=== Begin Enclosure ===

Lemma mwp_upsert m s (Q : S -> unit -> Prop) (R : S -> ControllerError -> Prop) : inv s -> member_typed m ->
  (forall s', inv s' -> view_eq (view s') (put_member (view s) m) -> Q s' tt) ->
  (forall s' msg, fallible -> inv s' -> view_eq (view s') (view s) -> R s' (StorageError msg)) ->
  mwp (upsert m) s Q R.
Proof.
  intros Hi Hm HQ HR. unfold mwp, upsert, mwrite. pose proof (upsert_member_ok s m Hi Hm) as Hu.
  destruct (upsert_member s m) as [s' r]. destruct Hu as [Hi' Hr]. split; [done|].
  destruct r as [[]| | |]; simpl in *; try done; [by apply HQ|by apply HR; destruct Hr].
Qed.

Lemma mwp_mono {A} (m : M A) s (Q Q' : S -> A -> Prop) (R R' : S -> ControllerError -> Prop) :
  mwp m s Q R -> (forall s' a, inv s' -> Q s' a -> Q' s' a) -> (forall s' e, inv s' -> R s' e -> R' s' e) -> mwp m s Q' R'.
Proof.
  unfold mwp. destruct (m s) as [s' r]. intros [Hi Hr] HQ HR. split; [done|].
  destruct r; simpl in *; try done; auto.
Qed.

(** Only the record of one member may differ. *)
Definition frame (v w : View) (nid : Z) (a : bytes) : Prop :=
  (forall id, v_network w id = v_network v id) /\
  (forall id b, ~ (id = nid /\ b = a) -> v_member w id b = v_member v id b) /\
  (forall id, v_pools w id = v_pools v id) /\ (forall id, v_routes w id = v_routes v id).

Lemma frame_refl v w nid a : view_eq w v -> frame v w nid a.
Proof. intros (H1' & H2 & H3 & H4). split_and!; auto. Qed.

Lemma frame_trans u v w nid a : frame u v nid a -> frame v w nid a -> frame u w nid a.
Proof.
  intros (A1 & A2 & A3 & A4) (B1 & B2 & B3 & B4). split_and!; intros *; rewrite ?B1, ?B3, ?B4; auto.
  intros Hne. rewrite B2 by done. by apply A2.
Qed.

Lemma frame_put v w m nid a : m_network_id m = nid -> m_node_id m = a -> view_eq w (put_member v m) ->
  frame v w nid a /\ v_member w nid a = Some m.
Proof.
  intros <- <- (E1 & E2 & E3 & E4). split.
  - split_and!; intros; rewrite ?E1, ?E2, ?E3, ?E4; simpl; try done. by rewrite decide_False.
  - rewrite E2. simpl. by rewrite decide_True.
Qed.

(** ** What the stored records must be like *)

(** A record as its type has it, with assignments the configuration builder can take. *)
Definition member_ok (m : MemberRecord) : Prop := member_typed m /\ Forall Config.assignment_ok (m_ip_assignments m).

Lemma set_authorized_member_ok b m : member_ok m -> member_ok (set_authorized b m).
Proof. intros [[] Hi]. by split; [split|]. Qed.

Lemma set_last_seen_member_ok now m : u64_ok now -> member_ok m -> member_ok (set_last_seen now m).
Proof. intros Hn [[? ? ? [? _] ? ? ? ? ?] Hi]. by split; [split|]. Qed.

Lemma new_member_ok nid a now : u64_ok nid -> len a = 5 -> u64_ok now -> member_ok (new_member nid a now).
Proof. intros. split; [|constructor]. split; try done; cbn; constructor; done. Qed.

(** Assignments are texts the configuration builder can take, routes too, and the numbers
    fit their fields. *)
Definition view_ok (v : View) : Prop :=
  (forall id n, v_network v id = Some n -> Config.network_ok n) /\
  (forall id a m, v_member v id a = Some m -> member_ok m) /\
  (forall id, Forall Pools.pool_wf (v_pools v id)) /\
  (forall id, Forall Config.route_ok (v_routes v id)).

Lemma view_ok_put v w m nid a : view_ok v -> frame v w nid a -> v_member w nid a = Some m ->
  member_ok m -> view_ok w.
Proof.
  intros (O1 & O2 & O3 & O4) (F1 & F2 & F3 & F4) Hm Ha. split_and!.
  - intros id n. rewrite F1. apply O1.
  - intros id b x. destruct (decide (id = nid /\ b = a)) as [[-> ->]|Hne].
    + rewrite Hm. by intros [= <-].
    + rewrite F2 by done. apply O2.
  - intros id. rewrite F3. apply O3.
  - intros id. rewrite F4. apply O4.
Qed.

Lemma view_ok_eq v w : view_ok v -> view_eq w v -> view_ok w.
Proof.
  intros (O1 & O2 & O3 & O4) (F1 & F2 & F3 & F4). split_and!; intros *; rewrite ?F1, ?F2, ?F3, ?F4; eauto.
Qed.

(** ** No address twice *)

(** No two members of a network have an assignment of the same address. *)
Definition unique (v : View) : Prop :=
  forall id a b ma mb ip, a <> b -> v_member v id a = Some ma -> v_member v id b = Some mb ->
    Pools.taken (m_ip_assignments ma) ip -> Pools.taken (m_ip_assignments mb) ip -> False.

(** What a write of the controller may do: change one member's record, keep the store's
    records good, and keep addresses unique. *)
Definition advance (v w : View) (nid : Z) (a : bytes) : Prop :=
  frame v w nid a /\ (view_ok v -> view_ok w) /\ (unique v -> unique w).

=== End Enclosure ===

Taking the lines above, repeat exactly those from the line that contains "(forall id, v_network" through the line that contains "Definition member_ok (m", and both of those lines as well. Include nothing else.

Result |
  (forall id, v_network w id = v_network v id) /\
  (forall id b, ~ (id = nid /\ b = a) -> v_member w id b = v_member v id b) /\
  (forall id, v_pools w id = v_pools v id) /\ (forall id, v_routes w id = v_routes v id).

Lemma frame_refl v w nid a : view_eq w v -> frame v w nid a.
Proof. intros (H1' & H2 & H3 & H4). split_and!; auto. Qed.

Lemma frame_trans u v w nid a : frame u v nid a -> frame v w nid a -> frame u w nid a.
Proof.
  intros (A1 & A2 & A3 & A4) (B1 & B2 & B3 & B4). split_and!; intros *; rewrite ?B1, ?B3, ?B4; auto.
  intros Hne. rewrite B2 by done. by apply A2.
Qed.

Lemma frame_put v w m nid a : m_network_id m = nid -> m_node_id m = a -> view_eq w (put_member v m) ->
  frame v w nid a /\ v_member w nid a = Some m.
Proof.
  intros <- <- (E1 & E2 & E3 & E4). split.
  - split_and!; intros; rewrite ?E1, ?E2, ?E3, ?E4; simpl; try done. by rewrite decide_False.
  - rewrite E2. simpl. by rewrite decide_True.
Qed.

(** ** What the stored records must be like *)

(** A record as its type has it, with assignments the configuration builder can take. *)
Definition member_ok (m : MemberRecord) : Prop := member_typed m /\ Forall Config.assignment_ok (m_ip_assignments m).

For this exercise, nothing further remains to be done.